### WHAT YOU HAVE TO DO
Write out, word for word, every line in the data below from the one containing "Theorem clickItem_shows_page puppies" to the one containing "intros Hr Hc Hin Hd Hg next.", both of them included.

### RECORDS FOR THE TASK
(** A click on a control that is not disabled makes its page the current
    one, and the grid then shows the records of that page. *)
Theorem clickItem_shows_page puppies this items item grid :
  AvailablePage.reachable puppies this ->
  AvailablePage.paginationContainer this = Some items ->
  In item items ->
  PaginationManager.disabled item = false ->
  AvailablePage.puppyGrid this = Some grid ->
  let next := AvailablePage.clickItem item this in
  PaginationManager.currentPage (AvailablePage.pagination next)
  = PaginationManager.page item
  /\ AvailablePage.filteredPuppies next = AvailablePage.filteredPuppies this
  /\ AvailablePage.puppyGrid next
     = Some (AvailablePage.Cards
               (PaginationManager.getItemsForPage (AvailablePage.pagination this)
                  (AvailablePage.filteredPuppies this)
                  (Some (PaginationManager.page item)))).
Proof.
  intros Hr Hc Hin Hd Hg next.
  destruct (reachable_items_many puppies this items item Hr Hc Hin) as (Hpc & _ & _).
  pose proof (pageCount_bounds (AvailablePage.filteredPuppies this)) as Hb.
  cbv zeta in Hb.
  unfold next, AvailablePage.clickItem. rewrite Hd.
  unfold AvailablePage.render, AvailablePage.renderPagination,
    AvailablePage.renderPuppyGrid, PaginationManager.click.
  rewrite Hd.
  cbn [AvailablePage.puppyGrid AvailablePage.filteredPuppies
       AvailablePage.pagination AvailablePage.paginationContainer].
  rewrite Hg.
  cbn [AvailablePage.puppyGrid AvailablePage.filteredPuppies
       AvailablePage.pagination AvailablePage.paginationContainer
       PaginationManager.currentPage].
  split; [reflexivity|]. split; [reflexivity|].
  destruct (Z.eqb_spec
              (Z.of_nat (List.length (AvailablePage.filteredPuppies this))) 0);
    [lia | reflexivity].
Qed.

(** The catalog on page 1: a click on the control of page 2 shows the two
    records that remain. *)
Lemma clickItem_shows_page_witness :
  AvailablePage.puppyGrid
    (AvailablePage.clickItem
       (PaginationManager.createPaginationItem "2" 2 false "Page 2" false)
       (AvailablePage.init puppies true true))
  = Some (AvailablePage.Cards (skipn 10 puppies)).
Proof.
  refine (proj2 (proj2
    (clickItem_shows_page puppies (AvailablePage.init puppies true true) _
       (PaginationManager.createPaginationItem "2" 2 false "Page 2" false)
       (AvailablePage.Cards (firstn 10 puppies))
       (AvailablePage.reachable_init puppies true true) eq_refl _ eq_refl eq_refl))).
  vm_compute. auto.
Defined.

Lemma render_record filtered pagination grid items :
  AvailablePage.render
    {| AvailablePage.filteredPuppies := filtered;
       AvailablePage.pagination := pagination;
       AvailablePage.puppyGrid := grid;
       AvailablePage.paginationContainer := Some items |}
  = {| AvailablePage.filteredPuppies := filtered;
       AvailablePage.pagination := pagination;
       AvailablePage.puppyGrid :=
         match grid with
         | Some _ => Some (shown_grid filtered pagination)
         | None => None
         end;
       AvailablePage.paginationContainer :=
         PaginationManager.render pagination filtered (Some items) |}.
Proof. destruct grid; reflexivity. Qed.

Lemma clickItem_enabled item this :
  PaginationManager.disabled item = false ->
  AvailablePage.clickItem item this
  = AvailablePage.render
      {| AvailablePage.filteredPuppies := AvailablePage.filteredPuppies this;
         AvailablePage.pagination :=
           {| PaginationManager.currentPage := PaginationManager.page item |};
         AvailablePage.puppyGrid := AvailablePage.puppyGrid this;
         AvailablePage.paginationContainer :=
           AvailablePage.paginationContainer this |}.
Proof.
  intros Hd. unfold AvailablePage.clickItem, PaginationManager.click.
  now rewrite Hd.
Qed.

---

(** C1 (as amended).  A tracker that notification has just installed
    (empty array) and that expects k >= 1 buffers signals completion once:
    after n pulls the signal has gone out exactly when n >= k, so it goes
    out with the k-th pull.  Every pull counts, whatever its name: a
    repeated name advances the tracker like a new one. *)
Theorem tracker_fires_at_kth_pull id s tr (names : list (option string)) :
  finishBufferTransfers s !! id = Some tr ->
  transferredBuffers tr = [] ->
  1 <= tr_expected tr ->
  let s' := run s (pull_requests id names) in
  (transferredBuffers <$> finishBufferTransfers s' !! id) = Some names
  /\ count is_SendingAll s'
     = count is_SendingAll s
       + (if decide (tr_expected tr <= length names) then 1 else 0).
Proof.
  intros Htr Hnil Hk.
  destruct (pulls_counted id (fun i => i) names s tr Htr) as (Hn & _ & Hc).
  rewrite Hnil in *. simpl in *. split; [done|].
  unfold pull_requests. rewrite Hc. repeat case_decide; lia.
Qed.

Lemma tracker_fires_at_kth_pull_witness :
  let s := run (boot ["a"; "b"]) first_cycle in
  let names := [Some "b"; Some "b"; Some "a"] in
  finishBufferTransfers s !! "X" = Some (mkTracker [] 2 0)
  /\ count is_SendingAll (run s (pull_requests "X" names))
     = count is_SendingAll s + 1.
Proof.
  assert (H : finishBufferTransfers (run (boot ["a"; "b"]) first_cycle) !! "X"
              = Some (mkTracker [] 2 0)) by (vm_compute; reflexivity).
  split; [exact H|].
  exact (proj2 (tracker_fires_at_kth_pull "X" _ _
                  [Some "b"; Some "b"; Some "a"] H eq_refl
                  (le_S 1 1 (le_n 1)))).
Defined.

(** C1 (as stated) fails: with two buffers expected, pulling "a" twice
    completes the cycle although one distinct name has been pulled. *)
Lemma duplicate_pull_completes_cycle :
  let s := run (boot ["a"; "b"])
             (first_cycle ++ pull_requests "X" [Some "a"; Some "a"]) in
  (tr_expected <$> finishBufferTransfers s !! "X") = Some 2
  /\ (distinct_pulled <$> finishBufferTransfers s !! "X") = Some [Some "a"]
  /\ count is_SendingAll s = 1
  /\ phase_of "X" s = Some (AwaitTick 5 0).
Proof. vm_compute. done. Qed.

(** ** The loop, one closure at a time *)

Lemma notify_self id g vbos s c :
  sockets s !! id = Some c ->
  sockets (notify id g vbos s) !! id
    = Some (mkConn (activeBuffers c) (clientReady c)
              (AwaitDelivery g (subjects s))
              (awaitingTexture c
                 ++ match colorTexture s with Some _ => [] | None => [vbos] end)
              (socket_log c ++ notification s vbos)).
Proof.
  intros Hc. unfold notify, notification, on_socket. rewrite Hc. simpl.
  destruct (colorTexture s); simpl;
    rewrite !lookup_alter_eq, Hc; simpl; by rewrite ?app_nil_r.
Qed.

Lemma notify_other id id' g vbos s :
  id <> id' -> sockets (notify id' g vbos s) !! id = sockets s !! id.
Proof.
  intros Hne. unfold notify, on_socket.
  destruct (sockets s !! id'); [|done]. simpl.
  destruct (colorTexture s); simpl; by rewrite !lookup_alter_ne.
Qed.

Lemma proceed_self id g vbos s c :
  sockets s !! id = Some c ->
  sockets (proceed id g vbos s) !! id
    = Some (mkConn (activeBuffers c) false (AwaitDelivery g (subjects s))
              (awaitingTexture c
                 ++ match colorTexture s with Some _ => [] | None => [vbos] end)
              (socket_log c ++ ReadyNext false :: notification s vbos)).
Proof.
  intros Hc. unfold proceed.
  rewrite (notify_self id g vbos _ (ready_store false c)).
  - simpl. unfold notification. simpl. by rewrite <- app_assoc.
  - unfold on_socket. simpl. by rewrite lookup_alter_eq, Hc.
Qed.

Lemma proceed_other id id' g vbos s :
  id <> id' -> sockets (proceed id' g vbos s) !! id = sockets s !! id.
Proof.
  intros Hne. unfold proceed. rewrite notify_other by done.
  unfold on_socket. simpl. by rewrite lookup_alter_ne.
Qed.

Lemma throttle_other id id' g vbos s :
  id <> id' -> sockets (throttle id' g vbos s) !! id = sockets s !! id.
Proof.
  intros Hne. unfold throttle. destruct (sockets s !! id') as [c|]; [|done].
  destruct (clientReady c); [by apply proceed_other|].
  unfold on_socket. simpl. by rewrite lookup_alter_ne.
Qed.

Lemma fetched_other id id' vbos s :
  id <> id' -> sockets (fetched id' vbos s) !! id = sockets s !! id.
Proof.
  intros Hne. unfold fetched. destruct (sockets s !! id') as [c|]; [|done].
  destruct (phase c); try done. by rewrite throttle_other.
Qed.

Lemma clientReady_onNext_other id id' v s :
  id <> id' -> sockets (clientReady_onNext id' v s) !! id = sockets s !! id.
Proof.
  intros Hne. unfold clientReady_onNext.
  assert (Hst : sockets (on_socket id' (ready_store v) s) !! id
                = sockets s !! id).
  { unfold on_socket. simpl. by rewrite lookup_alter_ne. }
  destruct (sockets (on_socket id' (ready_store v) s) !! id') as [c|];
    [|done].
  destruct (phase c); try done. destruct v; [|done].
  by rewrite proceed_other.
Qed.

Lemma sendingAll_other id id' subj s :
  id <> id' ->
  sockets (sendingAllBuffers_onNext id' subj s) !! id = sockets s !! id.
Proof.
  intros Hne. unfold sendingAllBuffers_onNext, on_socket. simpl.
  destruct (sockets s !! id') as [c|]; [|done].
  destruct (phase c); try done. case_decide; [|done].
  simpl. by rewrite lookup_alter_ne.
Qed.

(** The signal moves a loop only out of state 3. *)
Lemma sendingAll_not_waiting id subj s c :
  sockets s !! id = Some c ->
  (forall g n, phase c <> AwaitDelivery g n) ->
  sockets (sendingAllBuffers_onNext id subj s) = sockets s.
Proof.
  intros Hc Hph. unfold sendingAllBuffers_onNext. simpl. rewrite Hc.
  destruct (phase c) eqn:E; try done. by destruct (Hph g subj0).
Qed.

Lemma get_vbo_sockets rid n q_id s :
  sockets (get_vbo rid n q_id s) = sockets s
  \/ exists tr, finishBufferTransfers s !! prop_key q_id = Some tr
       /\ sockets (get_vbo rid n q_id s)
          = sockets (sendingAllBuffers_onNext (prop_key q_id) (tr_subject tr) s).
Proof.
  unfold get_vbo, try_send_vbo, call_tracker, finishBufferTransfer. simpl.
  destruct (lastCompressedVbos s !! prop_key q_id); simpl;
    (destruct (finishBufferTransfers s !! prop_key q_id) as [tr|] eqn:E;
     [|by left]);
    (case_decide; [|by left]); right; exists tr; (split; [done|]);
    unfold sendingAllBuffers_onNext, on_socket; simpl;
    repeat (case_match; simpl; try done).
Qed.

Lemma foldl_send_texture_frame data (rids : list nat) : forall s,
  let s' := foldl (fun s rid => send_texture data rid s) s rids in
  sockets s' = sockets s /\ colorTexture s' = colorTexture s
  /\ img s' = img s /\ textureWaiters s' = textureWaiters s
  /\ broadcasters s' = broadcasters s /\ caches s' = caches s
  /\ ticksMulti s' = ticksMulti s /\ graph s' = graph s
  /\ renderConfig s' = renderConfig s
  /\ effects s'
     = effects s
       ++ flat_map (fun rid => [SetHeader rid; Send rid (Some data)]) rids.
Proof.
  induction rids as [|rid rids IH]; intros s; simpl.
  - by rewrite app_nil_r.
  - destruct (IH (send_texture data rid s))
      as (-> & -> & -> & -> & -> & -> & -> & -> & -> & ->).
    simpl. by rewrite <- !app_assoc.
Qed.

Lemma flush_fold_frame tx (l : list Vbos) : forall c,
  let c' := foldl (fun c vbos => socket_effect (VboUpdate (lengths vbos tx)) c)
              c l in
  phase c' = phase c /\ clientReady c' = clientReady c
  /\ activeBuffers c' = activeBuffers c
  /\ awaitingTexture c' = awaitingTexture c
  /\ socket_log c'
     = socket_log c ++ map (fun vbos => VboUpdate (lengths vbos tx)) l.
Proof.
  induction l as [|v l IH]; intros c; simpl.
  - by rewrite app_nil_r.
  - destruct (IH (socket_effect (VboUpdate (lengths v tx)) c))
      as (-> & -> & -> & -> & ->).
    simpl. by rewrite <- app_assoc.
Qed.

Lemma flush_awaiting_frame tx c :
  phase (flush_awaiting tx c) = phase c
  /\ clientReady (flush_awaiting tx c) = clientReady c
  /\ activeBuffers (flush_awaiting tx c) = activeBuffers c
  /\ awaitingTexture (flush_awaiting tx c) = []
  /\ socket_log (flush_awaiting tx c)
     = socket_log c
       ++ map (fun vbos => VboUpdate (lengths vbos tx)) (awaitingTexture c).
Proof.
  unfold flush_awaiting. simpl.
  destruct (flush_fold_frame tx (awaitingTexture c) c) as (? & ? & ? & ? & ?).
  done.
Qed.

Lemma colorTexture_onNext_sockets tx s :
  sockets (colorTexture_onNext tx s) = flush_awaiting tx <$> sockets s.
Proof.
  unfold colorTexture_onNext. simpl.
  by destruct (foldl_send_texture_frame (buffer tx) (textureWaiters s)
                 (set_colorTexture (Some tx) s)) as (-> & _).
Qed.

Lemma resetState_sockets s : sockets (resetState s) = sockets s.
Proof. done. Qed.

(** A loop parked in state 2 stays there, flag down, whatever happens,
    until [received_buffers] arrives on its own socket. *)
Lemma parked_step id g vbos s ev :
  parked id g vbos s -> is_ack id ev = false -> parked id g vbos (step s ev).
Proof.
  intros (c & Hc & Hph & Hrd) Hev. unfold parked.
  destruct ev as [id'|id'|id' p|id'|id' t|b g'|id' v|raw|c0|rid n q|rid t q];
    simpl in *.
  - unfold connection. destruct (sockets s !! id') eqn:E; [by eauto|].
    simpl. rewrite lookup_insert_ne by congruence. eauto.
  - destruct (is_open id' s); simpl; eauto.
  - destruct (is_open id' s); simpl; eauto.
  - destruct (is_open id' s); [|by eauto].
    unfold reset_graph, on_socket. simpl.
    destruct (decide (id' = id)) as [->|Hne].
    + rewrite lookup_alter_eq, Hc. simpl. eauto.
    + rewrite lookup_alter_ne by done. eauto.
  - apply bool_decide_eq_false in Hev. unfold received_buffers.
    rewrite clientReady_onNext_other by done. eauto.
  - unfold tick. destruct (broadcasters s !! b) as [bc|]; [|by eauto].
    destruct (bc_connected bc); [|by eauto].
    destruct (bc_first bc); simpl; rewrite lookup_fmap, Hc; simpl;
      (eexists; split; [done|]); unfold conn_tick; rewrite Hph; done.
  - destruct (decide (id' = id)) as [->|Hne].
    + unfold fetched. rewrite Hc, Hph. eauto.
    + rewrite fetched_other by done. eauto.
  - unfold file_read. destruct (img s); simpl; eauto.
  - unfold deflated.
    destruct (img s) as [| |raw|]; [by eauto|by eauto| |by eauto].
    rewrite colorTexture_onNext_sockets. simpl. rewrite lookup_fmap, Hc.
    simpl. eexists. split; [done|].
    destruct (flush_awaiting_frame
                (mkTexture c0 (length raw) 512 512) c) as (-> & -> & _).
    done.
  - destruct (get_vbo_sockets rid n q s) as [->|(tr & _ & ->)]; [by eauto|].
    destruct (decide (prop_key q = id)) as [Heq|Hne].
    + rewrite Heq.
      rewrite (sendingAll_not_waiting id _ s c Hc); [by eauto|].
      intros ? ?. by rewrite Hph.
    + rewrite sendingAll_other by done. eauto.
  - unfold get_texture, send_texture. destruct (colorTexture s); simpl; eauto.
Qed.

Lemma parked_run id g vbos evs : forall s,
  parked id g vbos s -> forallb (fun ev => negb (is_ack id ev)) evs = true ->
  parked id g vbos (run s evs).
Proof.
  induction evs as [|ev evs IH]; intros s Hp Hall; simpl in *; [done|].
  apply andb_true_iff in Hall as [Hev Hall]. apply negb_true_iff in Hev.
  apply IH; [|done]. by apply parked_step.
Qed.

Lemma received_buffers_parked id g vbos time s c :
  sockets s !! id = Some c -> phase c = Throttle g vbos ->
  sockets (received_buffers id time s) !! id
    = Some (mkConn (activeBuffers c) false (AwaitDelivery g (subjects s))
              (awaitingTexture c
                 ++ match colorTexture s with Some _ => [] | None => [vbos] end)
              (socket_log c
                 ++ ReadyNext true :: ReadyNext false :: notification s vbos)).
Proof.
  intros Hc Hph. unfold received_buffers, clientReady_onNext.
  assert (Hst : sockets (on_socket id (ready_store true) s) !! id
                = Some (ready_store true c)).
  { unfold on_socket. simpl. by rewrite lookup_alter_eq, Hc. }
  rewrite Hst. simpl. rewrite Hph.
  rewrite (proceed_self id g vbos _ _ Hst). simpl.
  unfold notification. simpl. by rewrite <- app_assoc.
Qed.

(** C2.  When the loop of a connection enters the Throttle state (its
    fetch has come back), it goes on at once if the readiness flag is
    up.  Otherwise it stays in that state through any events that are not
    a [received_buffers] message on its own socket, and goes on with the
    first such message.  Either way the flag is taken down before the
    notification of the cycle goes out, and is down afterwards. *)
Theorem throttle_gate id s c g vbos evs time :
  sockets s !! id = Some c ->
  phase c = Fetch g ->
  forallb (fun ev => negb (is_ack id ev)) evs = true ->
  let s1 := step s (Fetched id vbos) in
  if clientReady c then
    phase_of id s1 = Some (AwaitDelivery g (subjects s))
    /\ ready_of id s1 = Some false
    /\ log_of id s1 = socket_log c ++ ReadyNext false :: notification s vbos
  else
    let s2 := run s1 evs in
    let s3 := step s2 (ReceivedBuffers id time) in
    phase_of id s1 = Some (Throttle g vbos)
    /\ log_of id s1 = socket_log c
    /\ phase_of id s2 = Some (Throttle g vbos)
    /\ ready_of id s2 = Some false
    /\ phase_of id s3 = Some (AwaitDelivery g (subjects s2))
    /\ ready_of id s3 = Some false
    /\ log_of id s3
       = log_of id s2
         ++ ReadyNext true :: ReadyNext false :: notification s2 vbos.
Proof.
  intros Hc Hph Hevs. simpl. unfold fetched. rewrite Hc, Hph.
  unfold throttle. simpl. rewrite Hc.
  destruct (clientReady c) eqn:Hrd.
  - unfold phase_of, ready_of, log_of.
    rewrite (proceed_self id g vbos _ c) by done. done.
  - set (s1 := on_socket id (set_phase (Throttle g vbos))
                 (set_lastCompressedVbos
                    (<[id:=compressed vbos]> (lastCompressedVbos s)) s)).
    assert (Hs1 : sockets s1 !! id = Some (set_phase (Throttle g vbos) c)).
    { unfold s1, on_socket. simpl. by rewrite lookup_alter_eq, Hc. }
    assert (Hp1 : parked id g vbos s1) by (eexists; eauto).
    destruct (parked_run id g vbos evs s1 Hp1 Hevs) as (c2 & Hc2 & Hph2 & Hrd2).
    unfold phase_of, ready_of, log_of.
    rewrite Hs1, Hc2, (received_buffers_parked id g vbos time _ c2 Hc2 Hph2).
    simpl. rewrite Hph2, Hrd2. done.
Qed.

### EXPECTED OUTPUT
Theorem clickItem_shows_page puppies this items item grid :
  AvailablePage.reachable puppies this ->
  AvailablePage.paginationContainer this = Some items ->
  In item items ->
  PaginationManager.disabled item = false ->
  AvailablePage.puppyGrid this = Some grid ->
  let next := AvailablePage.clickItem item this in
  PaginationManager.currentPage (AvailablePage.pagination next)
  = PaginationManager.page item
  /\ AvailablePage.filteredPuppies next = AvailablePage.filteredPuppies this
  /\ AvailablePage.puppyGrid next
     = Some (AvailablePage.Cards
               (PaginationManager.getItemsForPage (AvailablePage.pagination this)
                  (AvailablePage.filteredPuppies this)
                  (Some (PaginationManager.page item)))).
Proof.
  intros Hr Hc Hin Hd Hg next.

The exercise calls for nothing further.